Raw data section start

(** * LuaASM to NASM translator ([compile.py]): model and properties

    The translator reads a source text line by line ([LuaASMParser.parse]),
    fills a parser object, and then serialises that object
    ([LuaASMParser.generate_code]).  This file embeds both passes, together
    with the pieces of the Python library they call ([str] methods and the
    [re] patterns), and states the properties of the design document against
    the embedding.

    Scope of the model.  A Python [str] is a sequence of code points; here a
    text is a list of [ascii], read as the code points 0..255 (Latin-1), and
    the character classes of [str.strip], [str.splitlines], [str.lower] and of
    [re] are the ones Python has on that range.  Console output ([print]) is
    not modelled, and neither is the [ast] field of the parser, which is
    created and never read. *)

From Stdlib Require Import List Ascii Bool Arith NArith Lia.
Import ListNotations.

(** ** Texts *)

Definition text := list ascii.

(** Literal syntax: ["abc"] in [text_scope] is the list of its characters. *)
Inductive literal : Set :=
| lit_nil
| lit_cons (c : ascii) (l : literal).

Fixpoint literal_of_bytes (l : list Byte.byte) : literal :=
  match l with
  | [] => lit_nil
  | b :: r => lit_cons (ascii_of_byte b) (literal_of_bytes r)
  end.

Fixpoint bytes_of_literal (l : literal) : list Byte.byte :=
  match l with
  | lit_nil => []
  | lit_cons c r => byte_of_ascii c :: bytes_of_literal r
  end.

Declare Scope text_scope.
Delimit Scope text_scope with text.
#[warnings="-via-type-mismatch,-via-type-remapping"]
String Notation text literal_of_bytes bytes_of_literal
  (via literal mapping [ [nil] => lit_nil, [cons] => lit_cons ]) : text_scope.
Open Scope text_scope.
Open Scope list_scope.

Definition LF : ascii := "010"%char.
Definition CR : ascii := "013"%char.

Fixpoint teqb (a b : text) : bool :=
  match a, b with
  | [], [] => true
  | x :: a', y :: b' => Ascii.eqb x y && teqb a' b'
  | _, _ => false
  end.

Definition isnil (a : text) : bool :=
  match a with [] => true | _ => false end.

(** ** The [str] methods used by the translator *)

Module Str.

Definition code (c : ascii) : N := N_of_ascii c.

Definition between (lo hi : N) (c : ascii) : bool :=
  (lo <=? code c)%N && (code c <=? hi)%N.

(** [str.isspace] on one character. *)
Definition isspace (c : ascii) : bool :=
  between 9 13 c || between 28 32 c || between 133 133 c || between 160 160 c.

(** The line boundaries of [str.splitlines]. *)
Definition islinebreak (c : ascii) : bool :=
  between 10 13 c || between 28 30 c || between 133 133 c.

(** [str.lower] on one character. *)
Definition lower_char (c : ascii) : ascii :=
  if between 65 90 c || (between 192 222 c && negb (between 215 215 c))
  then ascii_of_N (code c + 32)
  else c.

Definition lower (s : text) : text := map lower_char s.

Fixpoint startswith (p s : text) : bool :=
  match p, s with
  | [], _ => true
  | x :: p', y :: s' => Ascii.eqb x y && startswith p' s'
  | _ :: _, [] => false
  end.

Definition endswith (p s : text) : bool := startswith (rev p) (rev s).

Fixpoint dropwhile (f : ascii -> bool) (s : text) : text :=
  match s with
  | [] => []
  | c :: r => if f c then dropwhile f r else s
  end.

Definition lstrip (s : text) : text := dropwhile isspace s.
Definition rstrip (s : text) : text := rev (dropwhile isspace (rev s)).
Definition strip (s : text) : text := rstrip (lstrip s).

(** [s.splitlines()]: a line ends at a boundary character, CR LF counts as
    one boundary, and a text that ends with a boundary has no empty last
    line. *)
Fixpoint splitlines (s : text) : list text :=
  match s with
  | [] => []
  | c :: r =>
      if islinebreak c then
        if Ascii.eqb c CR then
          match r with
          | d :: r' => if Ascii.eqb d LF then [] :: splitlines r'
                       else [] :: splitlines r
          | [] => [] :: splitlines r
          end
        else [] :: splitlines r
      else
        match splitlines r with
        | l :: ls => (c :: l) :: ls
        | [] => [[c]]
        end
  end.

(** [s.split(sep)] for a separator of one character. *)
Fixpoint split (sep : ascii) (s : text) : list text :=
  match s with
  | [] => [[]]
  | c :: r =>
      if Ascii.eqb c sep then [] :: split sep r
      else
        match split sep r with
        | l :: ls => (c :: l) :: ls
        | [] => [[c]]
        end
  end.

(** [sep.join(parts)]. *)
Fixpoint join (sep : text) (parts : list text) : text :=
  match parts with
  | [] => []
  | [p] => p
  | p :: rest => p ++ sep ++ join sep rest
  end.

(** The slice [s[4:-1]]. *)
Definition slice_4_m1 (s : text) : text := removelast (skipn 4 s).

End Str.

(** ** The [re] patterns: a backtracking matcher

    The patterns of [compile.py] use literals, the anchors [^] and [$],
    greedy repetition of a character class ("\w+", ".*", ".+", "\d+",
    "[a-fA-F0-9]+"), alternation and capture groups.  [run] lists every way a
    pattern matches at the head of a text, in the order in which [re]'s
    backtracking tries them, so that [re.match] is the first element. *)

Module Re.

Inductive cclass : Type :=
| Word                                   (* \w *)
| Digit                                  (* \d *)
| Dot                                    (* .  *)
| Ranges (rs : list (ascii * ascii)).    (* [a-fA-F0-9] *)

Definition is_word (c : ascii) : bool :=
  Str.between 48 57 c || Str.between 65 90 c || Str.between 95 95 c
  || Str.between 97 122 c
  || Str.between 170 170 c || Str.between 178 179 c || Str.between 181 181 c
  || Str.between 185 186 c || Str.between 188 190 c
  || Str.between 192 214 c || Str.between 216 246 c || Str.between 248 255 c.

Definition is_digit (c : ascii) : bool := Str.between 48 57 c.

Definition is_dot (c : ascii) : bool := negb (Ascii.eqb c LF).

Raw data section end

**Work item**: Recopy all the entries faithfully, leaving none out.

**Response to this task**:
(** * LuaASM to NASM translator ([compile.py]): model and properties

    The translator reads a source text line by line ([LuaASMParser.parse]),
    fills a parser object, and then serialises that object
    ([LuaASMParser.generate_code]).  This file embeds both passes, together
    with the pieces of the Python library they call ([str] methods and the
    [re] patterns), and states the properties of the design document against
    the embedding.

    Scope of the model.  A Python [str] is a sequence of code points; here a
    text is a list of [ascii], read as the code points 0..255 (Latin-1), and
    the character classes of [str.strip], [str.splitlines], [str.lower] and of
    [re] are the ones Python has on that range.  Console output ([print]) is
    not modelled, and neither is the [ast] field of the parser, which is
    created and never read. *)

From Stdlib Require Import List Ascii Bool Arith NArith Lia.
Import ListNotations.

(** ** Texts *)

Definition text := list ascii.

(** Literal syntax: ["abc"] in [text_scope] is the list of its characters. *)
Inductive literal : Set :=
| lit_nil
| lit_cons (c : ascii) (l : literal).

Fixpoint literal_of_bytes (l : list Byte.byte) : literal :=
  match l with
  | [] => lit_nil
  | b :: r => lit_cons (ascii_of_byte b) (literal_of_bytes r)
  end.

Fixpoint bytes_of_literal (l : literal) : list Byte.byte :=
  match l with
  | lit_nil => []
  | lit_cons c r => byte_of_ascii c :: bytes_of_literal r
  end.

Declare Scope text_scope.
Delimit Scope text_scope with text.
#[warnings="-via-type-mismatch,-via-type-remapping"]
String Notation text literal_of_bytes bytes_of_literal
  (via literal mapping [ [nil] => lit_nil, [cons] => lit_cons ]) : text_scope.
Open Scope text_scope.
Open Scope list_scope.

Definition LF : ascii := "010"%char.
Definition CR : ascii := "013"%char.

Fixpoint teqb (a b : text) : bool :=
  match a, b with
  | [], [] => true
  | x :: a', y :: b' => Ascii.eqb x y && teqb a' b'
  | _, _ => false
  end.

Definition isnil (a : text) : bool :=
  match a with [] => true | _ => false end.

(** ** The [str] methods used by the translator *)

Module Str.

Definition code (c : ascii) : N := N_of_ascii c.

Definition between (lo hi : N) (c : ascii) : bool :=
  (lo <=? code c)%N && (code c <=? hi)%N.

(** [str.isspace] on one character. *)
Definition isspace (c : ascii) : bool :=
  between 9 13 c || between 28 32 c || between 133 133 c || between 160 160 c.

(** The line boundaries of [str.splitlines]. *)
Definition islinebreak (c : ascii) : bool :=
  between 10 13 c || between 28 30 c || between 133 133 c.

(** [str.lower] on one character. *)
Definition lower_char (c : ascii) : ascii :=
  if between 65 90 c || (between 192 222 c && negb (between 215 215 c))
  then ascii_of_N (code c + 32)
  else c.

Definition lower (s : text) : text := map lower_char s.

Fixpoint startswith (p s : text) : bool :=
  match p, s with
  | [], _ => true
  | x :: p', y :: s' => Ascii.eqb x y && startswith p' s'
  | _ :: _, [] => false
  end.

Definition endswith (p s : text) : bool := startswith (rev p) (rev s).

Fixpoint dropwhile (f : ascii -> bool) (s : text) : text :=
  match s with
  | [] => []
  | c :: r => if f c then dropwhile f r else s
  end.

Definition lstrip (s : text) : text := dropwhile isspace s.
Definition rstrip (s : text) : text := rev (dropwhile isspace (rev s)).
Definition strip (s : text) : text := rstrip (lstrip s).

(** [s.splitlines()]: a line ends at a boundary character, CR LF counts as
    one boundary, and a text that ends with a boundary has no empty last
    line. *)
Fixpoint splitlines (s : text) : list text :=
  match s with
  | [] => []
  | c :: r =>
      if islinebreak c then
        if Ascii.eqb c CR then
          match r with
          | d :: r' => if Ascii.eqb d LF then [] :: splitlines r'
                       else [] :: splitlines r
          | [] => [] :: splitlines r
          end
        else [] :: splitlines r
      else
        match splitlines r with
        | l :: ls => (c :: l) :: ls
        | [] => [[c]]
        end
  end.

(** [s.split(sep)] for a separator of one character. *)
Fixpoint split (sep : ascii) (s : text) : list text :=
  match s with
  | [] => [[]]
  | c :: r =>
      if Ascii.eqb c sep then [] :: split sep r
      else
        match split sep r with
        | l :: ls => (c :: l) :: ls
        | [] => [[c]]
        end
  end.

(** [sep.join(parts)]. *)
Fixpoint join (sep : text) (parts : list text) : text :=
  match parts with
  | [] => []
  | [p] => p
  | p :: rest => p ++ sep ++ join sep rest
  end.

(** The slice [s[4:-1]]. *)
Definition slice_4_m1 (s : text) : text := removelast (skipn 4 s).

End Str.

(** ** The [re] patterns: a backtracking matcher

    The patterns of [compile.py] use literals, the anchors [^] and [$],
    greedy repetition of a character class ("\w+", ".*", ".+", "\d+",
    "[a-fA-F0-9]+"), alternation and capture groups.  [run] lists every way a
    pattern matches at the head of a text, in the order in which [re]'s
    backtracking tries them, so that [re.match] is the first element. *)

Module Re.

Inductive cclass : Type :=
| Word                                   (* \w *)
| Digit                                  (* \d *)
| Dot                                    (* .  *)
| Ranges (rs : list (ascii * ascii)).    (* [a-fA-F0-9] *)

Definition is_word (c : ascii) : bool :=
  Str.between 48 57 c || Str.between 65 90 c || Str.between 95 95 c
  || Str.between 97 122 c
  || Str.between 170 170 c || Str.between 178 179 c || Str.between 181 181 c
  || Str.between 185 186 c || Str.between 188 190 c
  || Str.between 192 214 c || Str.between 216 246 c || Str.between 248 255 c.

Definition is_digit (c : ascii) : bool := Str.between 48 57 c.

Definition is_dot (c : ascii) : bool := negb (Ascii.eqb c LF).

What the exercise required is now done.